From architecture to art, Maya Burman's style is a wealth of detail

Painter Maya Burman’s detail heavy work is a pasture of fantasy where India and France meet
Maya Burman's art.
Maya Burman's art.

Imagine this. It’s 1994. Maya Burman is unscrewing a barroom mirror with a penknife to create an installation. It was part of her architectural project, that the Ecole d’ Architecture Paris student did while at a workshop in the UK, so she could be excused. Many more such unorthodox methods and a swing towards the path of art later, the frail bespectacled painter with intense eyes left architecture to live and paint in Paris. Maya at 50 is a different person now.

“Now when I think about projects I did in my youth, I realise that I was far removed from the kind of artist I am. I have made peace with the fact that I was always meant to be a painter,” she smiles ruefully. Maya will be part of the upcoming tripartite exhibition with her artist parents Sakti Burman and Maite Delteil. Titled ‘Games of Life’, the show with Art Alive was to be unveiled at Bikaner House in Delhi during the India Art Fair, but got postponed due to Covid.

Maya’s paintings are distinct for the wealth of detail, a passion of colours and shapes with a delicate ethereal feel and strong fantasy elements. There is clever juxtaposition of element and colour as seen in the ‘Dance of Life’ series—a blue and red ball frozen in mid-air against a golden crowd of sunflowers, a girl’s pink foot hovering over an unfolding crimson cloth. The artist’s deliberate control over detail is evident in the careful execution of her art: Maya works slowly and builds up the space, starting out by sketching with pencil on paper, on which she applies ink wash, then come watercolours in layers and the outlines and details are finished in black ink using a pen. Her work is joyful, a creative architecture of arches, pillars and piazzas.

Shekhar Yadav
Shekhar Yadav

Solo exhibitions with art include Rhapsody, 2014; A Dreamer’s Labyrinth, 2010; and Once Upon A Time, 2007. Maya sees work and life as a ‘meeting ground’ of two cultures and traditions since her father is Indian and her mother is French. “When I told my father that I wanted to be a painter, he was eager to teach me his marbling technique that mixes oil and acrylic paint. But I was drawn towards water colours and ink, which I have used when I was an architect. Later when I wanted to experiment with other mediums, I turned to my mother’s more traditional oil-on-canvas oeuvre,” says Maya who began with ink on paper as an extension of her architectural drawings.

Her style has been termed reminiscent of the French ‘Art Nouveau’ tradition, influenced by the European Middle Age architecture of the country where she lives. The paintings are interlaced with ‘mythical and folk-inspired’ imagery somewhat akin to miniature painting, perhaps influenced by her Indian ancestry. For those who would like to comment on Maya being an art ‘star child’ with both parents so well-known in art circuits, Maya’s art stands with an answer of its own.

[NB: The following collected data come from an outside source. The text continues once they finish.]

(** * Lane packing and re-plan coordination of the week calendar

    A shallow embedding of [CalendarApp._compute_lanes],
    [CalendarApp.refresh_events] and [CalendarApp._check_and_replan]
    (src/calander.py), with the properties the specification states about
    them. *)

From Stdlib Require QArith.
From stdpp Require Import base numbers list strings sorting relations.

Local Open Scope Z_scope.

(** ** Events as delivered by the calendar provider

    An event is a JSON object; only the keys the modelled code reads are
    kept.  [start] and [end] are objects with an optional ["dateTime"]
    (timed events) or ["date"] (all-day events). *)

Record time_field := TimeField {
  dateTime : option string;
  date : option string
}.

Record event := Event {
  ev_id : string;
  summary : option string;
  start : option time_field;
  end_ : option time_field
}.

(** [ev.get(key, {}).get("dateTime")] *)
Definition get_dateTime (f : option time_field) : option string :=
  match f with
  | Some tf => dateTime tf
  | None => None
  end.

(** Python truthiness of an optional string: [None] and [""] are false. *)
Definition truthy (o : option string) : bool :=
  match o with
  | Some EmptyString => false
  | Some _ => true
  | None => false
  end.

(** An instant: an aware [datetime], as microseconds on the absolute time
    line.  Comparison of aware datetimes is comparison of instants. *)
Definition instant : Type := Z.

(** The tuples [(ev, parse(s), parse(e))] collected by [_compute_lanes]. *)
Definition item : Type := event * instant * instant.

Definition item_event (it : item) : event := it.1.1.
Definition item_start (it : item) : instant := it.1.2.
Definition item_end (it : item) : instant := it.2.

Section LanePacker.

(** [parse iso = datetime.fromisoformat(iso.replace("Z", "+00:00")).astimezone()];
    [None] when the library call raises. *)
Variable parse : string -> option instant.

(** One round of the first loop of [_compute_lanes]: [None] is [continue]. *)
Definition parse_item (ev : event) : option item :=
  let s := get_dateTime (start ev) in
  let e := get_dateTime (end_ ev) in
  if negb (truthy s) || negb (truthy e) then None
  else
    match s, e with
    | Some s', Some e' =>
        match parse s', parse e' with
        | Some ps, Some pe => Some (ev, ps, pe)
        | _, _ => None
        end
    | _, _ => None
    end.

Definition collect (events : list event) : list item := omap parse_item events.

(** [items.sort(key=lambda x: x[1])]: Python's sort is stable, so the
    result is the one insertion sort gives when an element is put before
    the first element with a key that is not smaller. *)
Fixpoint insert_by_start (x : item) (l : list item) : list item :=
  match l with
  | [] => [x]
  | y :: l' =>
      if bool_decide (item_start x <= item_start y) then x :: y :: l'
      else y :: insert_by_start x l'
  end.

Fixpoint sort_by_start (l : list item) : list item :=
  match l with
  | [] => []
  | x :: l' => insert_by_start x (sort_by_start l')
  end.

(** The state of the second loop: [lanes] (the end instant of every open
    lane) and [layout] (the tuples [(ev, lane, None)], without the
    placeholder). *)
Definition pack_state : Type := list instant * list (event * nat).

(** One round of the second loop.  The inner [for i in range(len(lanes))]
    stops at the first [i] with [s >= lanes[i]]. *)
Definition place (st : pack_state) (it : item) : pack_state :=
  let '(lanes, layout) := st in
  let '(ev, s, e) := it in
  match list_find (fun l => l <= s) lanes with
  | Some (i, _) => (<[i := e]> lanes, layout ++ [(ev, i)])
  | None => (lanes ++ [e], layout ++ [(ev, length lanes)])
  end.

She has been awarded The Fine Art Association of Sannois Award (1998), the Salon d’Automne Paris Award (2000), and the Watercolours Painting Section Salon de Colombes Award (2001).

How is it working in the age of Covid? “When the virus hit Paris, my family that comprises my husband, son, daughter, and beloved dog (a King James Cocker Spaniel) moved together to the countryside in Southwest France, where we were united with our rabbit and goat! (laughs). It was a blessing in disguise because suddenly I had a lot of time to myself and could paint in my studio for hours without much interruption,” explains Maya who believes in taking her own time to produce her work. “When we got to India last week, we had to quarantine. When Ganapati (my son) wanted to sneak out to meet his friends we had to scare him into staying home. We lied, that he would be arrested,” she laughs.

Maya is certain that she cannot work ‘to order’. “I tell anyone who tries to tell me how to paint, ‘hey, here is the paint and canvas, why don’t you go make your own work’?” she says with her tongue firmly in her cheek. “However, I like to show with my mother in larger spaces and galleries where we are offered the chance to ‘take over the space’, because our art comes from similar concerns. They harmonise well,” elaborates Maya about having held exhibitions with Maite in Mumbai and France. The thing about Maya is that she is not formally trained as an artist, but became one watching her folks at work. She had told an interviewer once, “Because of my parents, I was exposed to art so much that I decided I would never paint. I thought about joining the army, then I took to architecture.” In the end, soldiering on as an artist became her vocation and passion.